Tutta l’Africa rimane ancora interessata da fenomeni, che non paiono scoordinati o casuali, di destabilizzazione, ottenuti fomentando divisioni e scontri etnici e religiosi, con una presenza del cosiddetto fondamentalismo jihadista che appare sempre dove più è utile a creare un caos che fa ritardare lo sviluppo del continente e permette a interessi esterni di mantenere rapporti economici di tipo predatorio o neocoloniali. Per inciso, il governo talebano dell’Afghanistan ha proibito ai suoi cittadini di recarsi all’estero per la “guerra santa”, e l’Iran il cui ministro degli esteri Hossein Amir-Abdollahian ieri ha visitato il Sudafrica, non è certo ritenuto una minaccia per l’Africa. C’è qualcun altro che finanzia e pianifica l’azione di tali gruppi terroristici.

Il Corno d’Africa è una delle aree di maggior interesse strategico globale ed è stata interessata da continui conflitti, dalla Somalia, all’Etiopia, all’Eritrea.
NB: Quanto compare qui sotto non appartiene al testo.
Lemma alloc_failure s a :
  in_range 32 a -> ii_primary_map s !! hi a = Some Distinguished -> sh_avail s = 0%nat ->
  ensure_mappable a s = Fault NullDeref.
Proof.
  intros Ha Hd Hav. pose proof (hi_range a Ha) as Hh.
  unfold ensure_mappable. fold (hi a). rewrite (bind_ok _ _ _ _ _ (primary_get_ok _ _ _ Hh Hd)).
  cbn [is_distinguished when]. unfold alloc_secondary_map. rewrite !bind_assoc.
  unfold bind at 1, malloc_sec. rewrite Hav. rewrite !bind_assoc.
  unfold bind at 1, add_shadow_bytes. rewrite !bind_assoc.
  assert (forall n s', mfor (S n) (fun i => byte_set SNull i UNTAINTED) s' = Fault NullDeref) as Hf.
  { induction n as [|n IH]; intros s'; [done|].
    change (mfor (S (S n)) (fun i => byte_set SNull i UNTAINTED) s') with
      (bind (mfor (S n) (fun i => byte_set SNull i UNTAINTED)) (fun _ => byte_set SNull (Z.of_nat (S n)) UNTAINTED) s').
    unfold bind at 1. by rewrite IH. }
  destruct (Z.to_nat PAGE_SIZE) as [|n] eqn:Hn; [by apply (f_equal Z.of_nat) in Hn|].
  unfold bind at 1. by rewrite Hf.
Qed.

Lemma size_mapped (M : gmap Z smptr) i p :
  M !! i = Some Distinguished ->
  size (filter (fun x : Z * smptr => x.2 = Distinguished) M) =
  S (size (filter (fun x : Z * smptr => x.2 = Distinguished) (<[i := Sec p]> M))).
Proof.
  intros Hi. rewrite map_filter_insert_False by done.
  rewrite map_filter_delete, map_size_delete_Some.
  - assert (size (filter (fun x : Z * smptr => x.2 = Distinguished) M) ≠ 0%nat); [|lia].
    intros H%map_size_empty_inv. apply (f_equal (lookup i)) in H.
    rewrite lookup_empty, map_lookup_filter_None in H. destruct H as [H|H]; [congruence|].
    by apply (H Distinguished).
  - exists Distinguished. by apply map_lookup_filter_Some.
Qed.

Lemma mapped_ok s i m :
  shadow_ok s -> 0 <= i < PAGE_NUM -> ii_primary_map s !! i = Some Distinguished ->
  (forall j, 0 <= j < PAGE_SIZE -> m !! j = Some UNTAINTED) -> shadow_ok (mapped s i m).
Proof.
  intros [Hd Hp Hi Hn Hb] Hir Hdi Hm.
  assert (secs s !! sh_next s = None) as Hfr.
  { apply eq_None_not_Some. intros ?%Hn. lia. }
  assert (forall j p, ii_primary_map s !! j = Some (Sec p) -> 0 <= j < PAGE_NUM -> p ≠ sh_next s) as Hne.
  { intros j p Hj Hjr ->. destruct (Hp j Hjr) as [?|(p' & m' & ? & ? & _)]; congruence. }
  split; simpl.
  - done.
  - intros j Hj. destruct (decide (j = i)) as [->|Hji].
    + right. exists (sh_next s), m. rewrite !lookup_insert_eq. split_and!; [done..|].
      intros k Hk. by rewrite Hm.
    + rewrite lookup_insert_ne by done. destruct (Hp j Hj) as [?|(p & m' & Hpj & Hpm & Hf)]; [by left|right].
      exists p, m'. split_and!; [done| |done]. rewrite lookup_insert_ne; [done|].
      apply not_eq_sym. by eapply Hne.
  - intros j k p Hj Hk. destruct (decide (j = i)) as [->|Hji], (decide (k = i)) as [->|Hki];
      rewrite ?lookup_insert_eq, ?lookup_insert_ne by done; [done|..].
    + intros [= <-] Hc. by apply (Hne _ _ Hc) in Hk.
    + intros Hc [= <-]. by apply (Hne _ _ Hc) in Hj.
    + by apply Hi.
  - intros p. destruct (decide (p = sh_next s)) as [->|Hps]; [lia|].
    rewrite lookup_insert_ne by done. intros ?%Hn. lia.
  - rewrite map_size_insert_None by done. rewrite Hb. unfold u32, wrap.
    rewrite Zplus_mod_idemp_l. f_equal. lia.
Qed.

Lemma mapped_peek s i m b :
  shadow_ok s -> 0 <= i < PAGE_NUM -> ii_primary_map s !! i = Some Distinguished ->
  (forall j, 0 <= j < PAGE_SIZE -> m !! j = Some UNTAINTED) -> in_range 32 b ->
  peek (mapped s i m) b = peek s b.
Proof.
  intros [_ Hp _ Hn _] Hir Hdi Hm Hb. pose proof (hi_range b Hb) as Hh. pose proof (lo_range b) as Hl.
  unfold peek. simpl. destruct (decide (hi b = i)) as [->|Hbi].
  - rewrite lookup_insert_eq, Hdi, lookup_insert_eq. simpl. by rewrite Hm.
  - rewrite lookup_insert_ne by done. destruct (Hp _ Hh) as [->|(p & m' & -> & Hpm & _)]; [done|].
    rewrite lookup_insert_ne; [done|]. intros <-. assert (sh_next s < sh_next s)%positive; [|lia].
    apply Hn. by rewrite Hpm.
Qed.
(* ===== verification/Cpu.v ===== *)
(** * The state of the emulated CPU

    The part of [struct CPUX86State] (target-i386/cpu.h) that the modelled
    helpers read and write, for the 32-bit target: [target_ulong] is a 32-bit
    unsigned integer, [target_long] its signed reading. *)

From stdpp Require Import base list.
From Stdlib Require Import ZArith Lia.
From S2P Require Import Prelude.

Local Open Scope Z_scope.
Local Open Scope c_scope.

(** ** Masks of eflags, hflags, control registers and descriptors *)

Definition CC_C : Z := 0x0001.
Definition CC_P : Z := 0x0004.
Definition CC_A : Z := 0x0010.
Definition CC_Z : Z := 0x0040.
Definition CC_S : Z := 0x0080.
Definition CC_O : Z := 0x0800.
Definition TF_MASK : Z := 0x00000100.
Definition IF_MASK : Z := 0x00000200.
Definition DF_MASK : Z := 0x00000400.
Definition IOPL_MASK : Z := 0x00003000.
Definition NT_MASK : Z := 0x00004000.
Definition RF_MASK : Z := 0x00010000.
Definition VM_MASK : Z := 0x00020000.
Definition AC_MASK : Z := 0x00040000.
Definition VIF_MASK : Z := 0x00080000.
Definition VIP_MASK : Z := 0x00100000.
Definition ID_MASK : Z := 0x00200000.
Definition HF_CPL_MASK : Z := 0x3.
Definition HF_INHIBIT_IRQ_MASK : Z := 0x8.
Definition HF_CS32_MASK : Z := 0x10.
Definition HF_SS32_MASK : Z := 0x20.
Definition HF_ADDSEG_MASK : Z := 0x40.
Definition HF_PE_MASK : Z := 0x80.
Definition HF_TS_MASK : Z := 0x800.
Definition HF_LMA_MASK : Z := 0x4000.
Definition HF_CS64_MASK : Z := 0x8000.
Definition HF_SVMI_MASK : Z := Z.shiftl 1 21.
Definition CR0_PE_MASK : Z := 0x1.
Definition CR0_MP_MASK : Z := 0x2.
Definition CR0_EM_MASK : Z := 0x4.
Definition CR0_TS_MASK : Z := 0x8.
Definition CR0_PG_MASK : Z := 0x80000000.
Definition CR0_WP_MASK : Z := 0x10000.
Definition CR4_PSE_MASK : Z := 0x10.
Definition CR4_PAE_MASK : Z := 0x20.
Definition CR4_SMEP_MASK : Z := 0x100000.
Definition CR4_SMAP_MASK : Z := 0x200000.
Definition MSR_EFER_NXE : Z := 0x800.
Definition DESC_G_MASK : Z := 0x800000.
Definition DESC_B_MASK : Z := 0x400000.
Definition DESC_L_MASK : Z := 0x200000.
Definition DESC_AVL_MASK : Z := 0x100000.
Definition DESC_P_MASK : Z := 0x8000.
Definition DESC_DPL_MASK : Z := 0x6000.
Definition DESC_S_MASK : Z := 0x1000.
Definition DESC_TYPE_MASK : Z := 0xf00.
Definition DESC_A_MASK : Z := 0x100.
Definition DESC_CS_MASK : Z := 0x800.
Definition DESC_C_MASK : Z := 0x400.
Definition DESC_R_MASK : Z := 0x200.
Definition DESC_E_MASK : Z := 0x400.
Definition DESC_W_MASK : Z := 0x200.
Definition DESC_TSS_BUSY_MASK : Z := 0x200.

(** ** How the condition codes are represented: [enum] of the [CC_OP_] constants *)

Inductive CC_OP : Type :=
| CC_OP_DYNAMIC | CC_OP_EFLAGS | CC_OP_MULB | CC_OP_MULW | CC_OP_MULL | CC_OP_MULQ
| CC_OP_ADDB | CC_OP_ADDW | CC_OP_ADDL | CC_OP_ADDQ | CC_OP_ADCB | CC_OP_ADCW
| CC_OP_ADCL | CC_OP_ADCQ | CC_OP_SUBB | CC_OP_SUBW | CC_OP_SUBL | CC_OP_SUBQ
| CC_OP_SBBB | CC_OP_SBBW | CC_OP_SBBL | CC_OP_SBBQ | CC_OP_LOGICB | CC_OP_LOGICW
| CC_OP_LOGICL | CC_OP_LOGICQ | CC_OP_INCB | CC_OP_INCW | CC_OP_INCL | CC_OP_INCQ
| CC_OP_DECB | CC_OP_DECW | CC_OP_DECL | CC_OP_DECQ | CC_OP_SHLB | CC_OP_SHLW
| CC_OP_SHLL | CC_OP_SHLQ | CC_OP_SARB | CC_OP_SARW | CC_OP_SARL | CC_OP_SARQ
| CC_OP_BMILGB | CC_OP_BMILGW | CC_OP_BMILGL | CC_OP_BMILGQ | CC_OP_ADCX | CC_OP_ADOX
| CC_OP_ADCOX | CC_OP_CLR.

Record SegmentCache : Type := mkSeg { selector : Z; base : Z; limit : Z; sflags : Z }.

(** ** Breakpoints and watchpoints (include/exec/cpu-defs.h) *)

Record CPUBreakpoint : Type := mkBp { bp_pc : Z; bp_flags : Z }.
Record CPUWatchpoint : Type := mkWp { wp_vaddr : Z; wp_len_mask : Z; wp_flags : Z }.

(** ** Registers of the virtual machine extension and of the model

    Fields of [struct CPUX86State] that only svm_helper.c uses, and those that
    [rdmsr] and [wrmsr] use. *)

Record SvmState : Type := mkSvm {
  vm_hsave : Z; tsc_offset : Z; intercept_cr_read : Z; intercept_cr_write : Z;
  intercept_dr_read : Z; intercept_dr_write : Z; v_tpr : Z; interrupt_request : Z
}.

Record MsrState : Type := mkMsr {
  pat : Z; mtrr_fixed : list Z; mtrr_deftype : Z; mtrr_var : list (Z * Z);
  mcg_status : Z; mcg_cap : Z; mcg_ctl : Z; mce_banks : list Z;
  tsc_aux : Z; msr_ia32_misc_enable : Z
}.

(** ** The state

    [reset_requested] is the machine's pending reset (vl.c) and
    [interrupt_request] a field of [CPUState], not of the structure. A breakpoint or watchpoint is a number that
    stands for its pointer, with what it points to; [next_ptr] is the next number
    [g_malloc] returns. [cpu_breakpoint] is the union of the two arrays of pointers
    that the debug registers own. *)

Record CPUX86State : Type := mkCPU {
  regs : list Z;
  eip : Z;
  eflags : Z;
  cc_dst : Z;
  cc_src : Z;
  cc_src2 : Z;
  cc_op : CC_OP;
  df : Z;
  hflags : Z;
  hflags2 : Z;
  segs : list SegmentCache;
  ldt : SegmentCache;
  tr : SegmentCache;
  gdt : SegmentCache;
  idt : SegmentCache;
  cr : list Z;
  dr : list Z;
  cpu_breakpoint : list (option Z);
  breakpoints : list (Z * CPUBreakpoint);
  watchpoints : list (Z * CPUWatchpoint);
  watchpoint_hit : option Z;
  next_ptr : Z;
  smbase : Z;
  a20_mask : Z;
  sysenter_cs : Z;
  sysenter_esp : Z;
  sysenter_eip : Z;
  efer : Z;
  star : Z;
  msrs : MsrState;
  features : list Z;
  error_code : Z;
  exception_is_int : Z;
  exception_next_eip : Z;
  exception_index : Z;
  old_exception : Z;
  vm_vmcb : Z;
  intercept : Z;
  intercept_exceptions : Z;
  svm : SvmState;
  reset_requested : bool
}.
Stessa sorte di guerra è toccata allo Yemen che sta sulla sponda asiatica del Golfo di Aden.

L’Etiopia che un mese fa ha fatto richiesta di adesione ai BRICS, non è solo il gigante di quest’area, con un popolazione di 120 milioni e un pil che prima della guerra in Tigray cresceva mediamente dell’8% annuo, ma per storia, cultura posizione geografica aspira a  divenire una nazione centrale per l’Africa. Ospita la sede dell’Unione Africana ad Addis Abeba. Fomentare la guerra tra etnie in Etiopia significa dunque inceppare lo sviluppo di tutta l’Africa. Gli Stati Uniti avevano sostenuto l’uomo forte dell’Etiopia, solo formalmente multipartitica, l’attuale premier Abiy Ahmed Ali, premio Nobel 2019 per la definitiva pace con l’Eritrea, finendo poi per avvicinarsi alla causa delle milizie del Tigray. Ciò ha agevolato l’avvicinamento dell’Etiopia a Cina e Russia. Nell’aprile scorso il presidente del consiglio italiano è stata la prima leader di un governo occidentale in visita ad Addis Abeba dopo la guerra in Tigray e in un vertice trilaterale esteso al presidente somalo Hassan Sheikh Mohamud, si è parlato di come ristabilire la sicurezza, di ricostruzione, infrastrutture, sviluppo. Perché gli sviluppi della situazione in Etiopia hanno enormi ripercussioni per tutta l’Africa e per l’Europa. Per questo è interesse comune fare in modo che siano sviluppi positivi.